+++ Extracted information +++
(** C29. The bytes of a view are in exactly one way encodings of Unicode scalar values followed by
    a rest that starts with no encoding, and the functions answer from that decomposition: the first
    invalid offset is where the rest starts, the view is valid when there is none; the
    length is the number of code points; the offset of a code point and the slice
    between two of them are those of the list; reading takes the first one off;
    searching finds the first and the last. The scan sixteen bytes at a time changes
    no answer and no read leaves the view. *)
Theorem utf8_view_exact v a bs : view_of v a bs →
  ∃ cps rest, shown v bs = utf8 cps ++ rest ∧ Forall scalar cps ∧ stuck rest ∧ utf8_answers v a bs cps rest ∧
    ∀ cps' rest', shown v bs = utf8 cps' ++ rest' → Forall scalar cps' → stuck rest' → cps' = cps ∧ rest' = rest.
Proof using Type.
  intros Hv. destruct (utf8_split (shown v bs)) as (cps & rest & E & Hc & Hs); [apply Forall_take, (vo_bytes _ _ _ Hv)|].
  exists cps, rest. do 3 (split; [done|]). pose proof (view_cps v a bs cps rest Hv E Hc Hs) as H. pose proof (vo_len _ _ _ Hv) as Hl. split.
  2: { intros cps' rest' E' Hc' Hs'. rewrite E in E'. destruct (utf8_unique _ _ _ _ Hc Hc' Hs Hs' E') as [-> ->]. done. }
  split.
  - by eapply invalid_offset_ok.
  - by eapply utf8_valid_ok.
  - unfold vstr_utf8_len, vstr_utf8_nlen. rewrite (view_valid _ _ _ Hv), (vo_data _ _ _ Hv), Z.ltb_irrefl. cbn [negb]. apply nlen_loop_ok; [done|lia|lia].
  - intros k Hk. by eapply byte_offset_ok.
  - intros pos count Hp Hk. by apply (sub_ok v a bs cps rest).
  - intros x. by eapply next_ok.
  - intros cp. unfold vstr_utf8_find_cp. rewrite (view_valid _ _ _ Hv), (vo_data _ _ _ Hv), orb_false_r. destruct (tstr_utf8_codepoint_size cp =? 0); [done|].
    rewrite (find_cp_loop_ok _ _ rest cp _ 0 cps H) by lia. done.
  - intros cp. unfold vstr_utf8_rfind_cp. rewrite (view_valid _ _ _ Hv), (vo_data _ _ _ Hv), orb_false_r. destruct (tstr_utf8_codepoint_size cp =? 0); [done|].
    rewrite (rfind_cp_loop_ok _ _ rest cp _ 0 _ cps H) by lia. done.
Qed.
End Views.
+++
» What to work on:
Exactly the lines from the one that holds "- unfold vstr_utf8_len, vstr_utf8_nlen." through the final line of the records above should be written out, and only those.

» Expected answer:
  - unfold vstr_utf8_len, vstr_utf8_nlen. rewrite (view_valid _ _ _ Hv), (vo_data _ _ _ Hv), Z.ltb_irrefl. cbn [negb]. apply nlen_loop_ok; [done|lia|lia].
  - intros k Hk. by eapply byte_offset_ok.
  - intros pos count Hp Hk. by apply (sub_ok v a bs cps rest).
  - intros x. by eapply next_ok.
  - intros cp. unfold vstr_utf8_find_cp. rewrite (view_valid _ _ _ Hv), (vo_data _ _ _ Hv), orb_false_r. destruct (tstr_utf8_codepoint_size cp =? 0); [done|].
    rewrite (find_cp_loop_ok _ _ rest cp _ 0 cps H) by lia. done.
  - intros cp. unfold vstr_utf8_rfind_cp. rewrite (view_valid _ _ _ Hv), (vo_data _ _ _ Hv), orb_false_r. destruct (tstr_utf8_codepoint_size cp =? 0); [done|].
    rewrite (rfind_cp_loop_ok _ _ rest cp _ 0 _ cps H) by lia. done.
Qed.
End Views.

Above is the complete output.